Ninety degrees and so muggy you
could slice the air with a KA-BAR.
One suit in the crowd of tourists wearing
T-shirts and shorts, sandals and sunblock,
I stare at the Wall. Names I can't forget say
<We don't remember you at all>
Why am I here again, sweat beading my
forehead, soaking my searsucker suit?
That boy who spent a year in Vietnam is
not the man staring at those names today.
Why do they still matter so much to me?
<If you'd died with us you’d still be young>
We had a mission to accomplish and
everyone understood it: Come back.
Come back alive, and whole, and sane.
Quit being John Wayne, find your civvies,
start living this new life you've been issued.
If you were lucky like me. Thirty-seven
years ago I strode from an airplane into
the morning of the first day of my new life.
I owned nothing but a duffel bag and the
future.
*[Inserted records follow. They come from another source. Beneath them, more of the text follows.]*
(** * Mida: fixed-scale decimals and the event emitter

    A shallow embedding of [src/core/decimals/MidaDecimal.ts] and of the
    emitter exercised by [tests/utilities/emitter/MidaEmitter.spec.ts].

    The decimal class is written in TypeScript on top of a handful of
    JavaScript primitives ([String.prototype.split], [padEnd], [slice],
    [replace], [Number], [BigInt], bigint [/] and [%]).  Module [JS] models
    those primitives, module [MidaDecimal] transcribes the class method by
    method, and the lemmas that follow are stated on that transcription. *)

From Stdlib Require Import ZArith List Ascii String Bool Lia.
From stdpp Require Import gmap strings list.

Local Open Scope Z_scope.

(* ================================================================== *)
(** * JavaScript primitives *)
(* ================================================================== *)

Module JS.

(** A JavaScript string is a sequence of code units.  Only the code units
    0..255 are represented; every string the decimal class builds itself is
    made of ASCII digits, ["-"] and ["."]. *)
Definition jsstring : Type := list ascii.

Definition str (s : string) : jsstring := list_ascii_of_string s.

(** ** Completions: a value, or a thrown exception *)

Inductive error : Type :=
| Error         (* [throw new Error()] *)
| SyntaxError   (* [BigInt(s)] on a string that is no integer literal *)
| RangeError.   (* bigint division by [0n] *)

Inductive completion (A : Type) : Type :=
| Normal (a : A)
| Throw (e : error).
Arguments Normal {A} a.
Arguments Throw {A} e.

Definition bind {A B : Type} (k : A -> completion B) (c : completion A)
  : completion B :=
  match c with
  | Normal a => k a
  | Throw e => Throw e
  end.

(** [x ← c; k] runs [c] and, unless it throws, continues with [k]. *)
#[export] Instance completion_bind : MBind completion := @bind.
#[export] Instance completion_ret : MRet completion := @Normal.

(** ** Characters *)

Definition code (c : ascii) : Z := Z.of_N (N_of_ascii c).

Definition is_char (a c : ascii) : bool := Ascii.eqb a c.

(** DecimalDigit *)
Definition is_digit (c : ascii) : bool := (48 <=? code c) && (code c <=? 57).

(** The value of a digit in a radix up to 36: [0-9], [a-z], [A-Z]. *)
Definition digit_value (c : ascii) : option Z :=
  let k := code c in
  if (48 <=? k) && (k <=? 57) then Some (k - 48)
  else if (97 <=? k) && (k <=? 122) then Some (k - 87)
  else if (65 <=? k) && (k <=? 90) then Some (k - 55)
  else None.

Definition is_radix_digit (radix : Z) (c : ascii) : bool :=
  match digit_value c with
  | Some d => d <? radix
  | None => false
  end.

(** WhiteSpace and LineTerminator code units below 256:
    TAB, LF, VT, FF, CR, SP and NBSP. *)
Definition is_whitespace (c : ascii) : bool :=
  let k := code c in
  ((9 <=? k) && (k <=? 13)) || (k =? 32) || (k =? 160).

(** ** String methods *)

(** [s.indexOf(c) !== -1] *)
Definition contains (c : ascii) (s : jsstring) : bool := existsb (is_char c) s.

(** [s.replace(c, by)] with a one-character string pattern: only the first
    occurrence is replaced. *)
Fixpoint replace_first (c : ascii) (by_ : jsstring) (s : jsstring) : jsstring :=
  match s with
  | [] => []
  | a :: r => if is_char c a then by_ ++ r else a :: replace_first c by_ r
  end.

(** [s.split(sep)] with a one-character separator; the result is never
    empty. *)
Fixpoint split (sep : ascii) (s : jsstring) : list jsstring :=
  match s with
  | [] => [[]]
  | a :: r =>
      if is_char sep a then [] :: split sep r
      else match split sep r with
           | h :: t => (a :: h) :: t
           | [] => [[a]]
           end
  end.

(** [s.padEnd(n, "0")] and [s.padStart(n, "0")] *)
Definition padEnd (n : nat) (fill : ascii) (s : jsstring) : jsstring :=
  s ++ repeat fill (n - length s).

Definition padStart (n : nat) (fill : ascii) (s : jsstring) : jsstring :=
  repeat fill (n - length s) ++ s.

(** [s.slice(0, n)], [s.slice(0, -n)] and [s.slice(-n)] *)
Definition slice_to (n : nat) (s : jsstring) : jsstring := firstn n s.

Definition slice_to_neg (n : nat) (s : jsstring) : jsstring :=
  firstn (length s - n) s.

Definition slice_from_neg (n : nat) (s : jsstring) : jsstring :=
  skipn (length s - n) s.

(** [s[i]]: [None] is [undefined]. *)
Definition char_at (i : nat) (s : jsstring) : option ascii := nth_error s i.

Definition all_zeros (s : jsstring) : bool := forallb (is_char "0") s.

Definition nonempty (s : jsstring) : bool :=
  match s with [] => false | _ :: _ => true end.

(** [s.replace(/\.?0+$/, "")]: the leftmost position from which an optional
    dot followed by one or more zeros reaches the end of the string is cut
    off. *)
Fixpoint replace_dot_zeros_end (s : jsstring) : jsstring :=
  match s with
  | [] => []
  | a :: r =>
      if (is_char "." a && nonempty r && all_zeros r)
         || (is_char "0" a && all_zeros r)
      then []
      else a :: replace_dot_zeros_end r
  end.

(** [s.replace(/\.$/, "")] *)
Fixpoint replace_dot_end (s : jsstring) : jsstring :=
  match s with
  | [] => []
  | a :: r =>
      if is_char "." a && negb (nonempty r) then []
      else a :: replace_dot_end r
  end.

(** [String.prototype.trim] as applied by [Number] and [BigInt]. *)
Fixpoint trim_start (s : jsstring) : jsstring :=
  match s with
  | [] => []
  | a :: r => if is_whitespace a then trim_start r else s
  end.

Fixpoint trim_end (s : jsstring) : jsstring :=
  match s with
  | [] => []
  | a :: r =>
      match trim_end r with
      | [] => if is_whitespace a then [] else [a]
      | r' => a :: r'
      end
  end.

Definition trim (s : jsstring) : jsstring := trim_end (trim_start s).

(** The longest prefix of characters satisfying [p], and the rest. *)
Fixpoint span (p : ascii -> bool) (s : jsstring) : jsstring * jsstring :=
  match s with
  | [] => ([], [])
  | a :: r =>
      if p a then let '(h, t) := span p r in (a :: h, t)
      else ([], s)
  end.

(** ** Numerals *)

(** The mathematical value of a digit string in a radix. *)
Definition digits_value (radix : Z) (s : jsstring) : Z :=
  fold_left (fun acc c => acc * radix + default 0 (digit_value c)) s 0.

Definition decimal_value (s : jsstring) : Z := digits_value 10 s.

Definition all_digits (s : jsstring) : bool := forallb is_digit s.

(** NonDecimalIntegerLiteral: [0x], [0o] and [0b] literals (either case of
    the prefix letter), with at least one digit. *)
Definition NonDecimalIntegerLiteral (s : jsstring) : option Z :=
  match s with
  | z :: p :: ds =>
      let radix :=
        if is_char "x" p || is_char "X" p then Some 16
        else if is_char "o" p || is_char "O" p then Some 8
        else if is_char "b" p || is_char "B" p then Some 2
        else None in
      match radix with
      | Some r =>
          if is_char "0" z && nonempty ds && forallb (is_radix_digit r) ds
          then Some (digits_value r ds)
          else None
      | None => None
      end
  | _ => None
  end.

(** An optional sign: [(negative, rest)]. *)
Definition optional_sign (s : jsstring) : bool * jsstring :=
  match s with
  | a :: r =>
      if is_char "-" a then (true, r)
      else if is_char "+" a then (false, r)
      else (false, s)
  | [] => (false, [])
  end.

(** ** [BigInt(string)]: StringToBigInt

    [None] is the syntax error.  The empty (or all-blank) string is [0n]; a
    sign is only accepted in front of decimal digits. *)
Definition StringToBigInt (s : jsstring) : option Z :=
  let t := trim s in
  match t with
  | [] => Some 0
  | _ =>
      match NonDecimalIntegerLiteral t with
      | Some n => Some n
      | None =>
          let '(negative, ds) := optional_sign t in
          if nonempty ds && all_digits ds
          then Some (if negative then - decimal_value ds else decimal_value ds)
          else None
      end
  end.

Definition BigInt_of_string (s : jsstring) : completion Z :=
  match StringToBigInt s with
  | Some z => Normal z
  | None => Throw SyntaxError
  end.

(** [BigInt(boolean)] *)
Definition BigInt_of_bool (b : bool) : Z := if b then 1 else 0.

(** Bigint [/] truncates towards zero and throws on a zero divisor; bigint
    [%] takes the sign of the dividend. *)
Definition BigInt_div (a b : Z) : completion Z :=
  if b =? 0 then Throw RangeError else Normal (Z.quot a b).

Definition BigInt_rem (a b : Z) : completion Z :=
  if b =? 0 then Throw RangeError else Normal (Z.rem a b).

(** ** [Number(string)]: StringToNumber

    A finite Number is represented by the exact value
    [mantissa * 10 ^ exponent] of the literal it was read from, before
    rounding to a double.  The source applies two tests to such a number,
    [Number.isFinite] and [>= 5]; both are defined below so as to agree with
    rounding to the nearest double, ties to even. *)
Inductive number : Type :=
| NaN
| Infinity (negative : bool)
| Finite (negative : bool) (mantissa exponent : Z).

(** A literal rounds to an infinity exactly when its magnitude reaches the
    midpoint between the largest double and [2 ^ 1024]. *)
Definition double_overflow : Z := 2 ^ 1024 - 2 ^ 970.

Definition overflows (mantissa exponent : Z) : bool :=
  if 0 <=? exponent
  then double_overflow <=? mantissa * 10 ^ exponent
  else double_overflow * 10 ^ (- exponent) <=? mantissa.

Definition round_literal (negative : bool) (mantissa exponent : Z) : number :=
  if overflows mantissa exponent then Infinity negative
  else Finite negative mantissa exponent.

(** ExponentPart, up to the end of the string; the empty rest is exponent 0. *)
Definition ExponentPart (s : jsstring) : option Z :=
  match s with
  | [] => Some 0
  | a :: r =>
      if is_char "e" a || is_char "E" a then
        let '(negative, ds) := optional_sign r in
        if nonempty ds && all_digits ds
        then Some (if negative then - decimal_value ds else decimal_value ds)
        else None
      else None
  end.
No clue what came next yet I knew
whatever path I took would be the right one.
Survival had already justified my life.
Now the life would justify my survival.
<Mission accomplished?>
I am older than my father was when he died
and my reflection in the Wall is pear shaped.
Reviewing my life I find two bitter ex-wives
and four children seldom seen or spoken to.
Plus countless professional disappointments,
fractured friendships, and failed relationships.
So many bad decisions and foolish choices!
The life has been a failure, a sorry loser's tale
told without purpose or meaning or even a plot.
<We woulda done better, way better>
My name belongs on the Wall next to
these. I wish I had died over there too.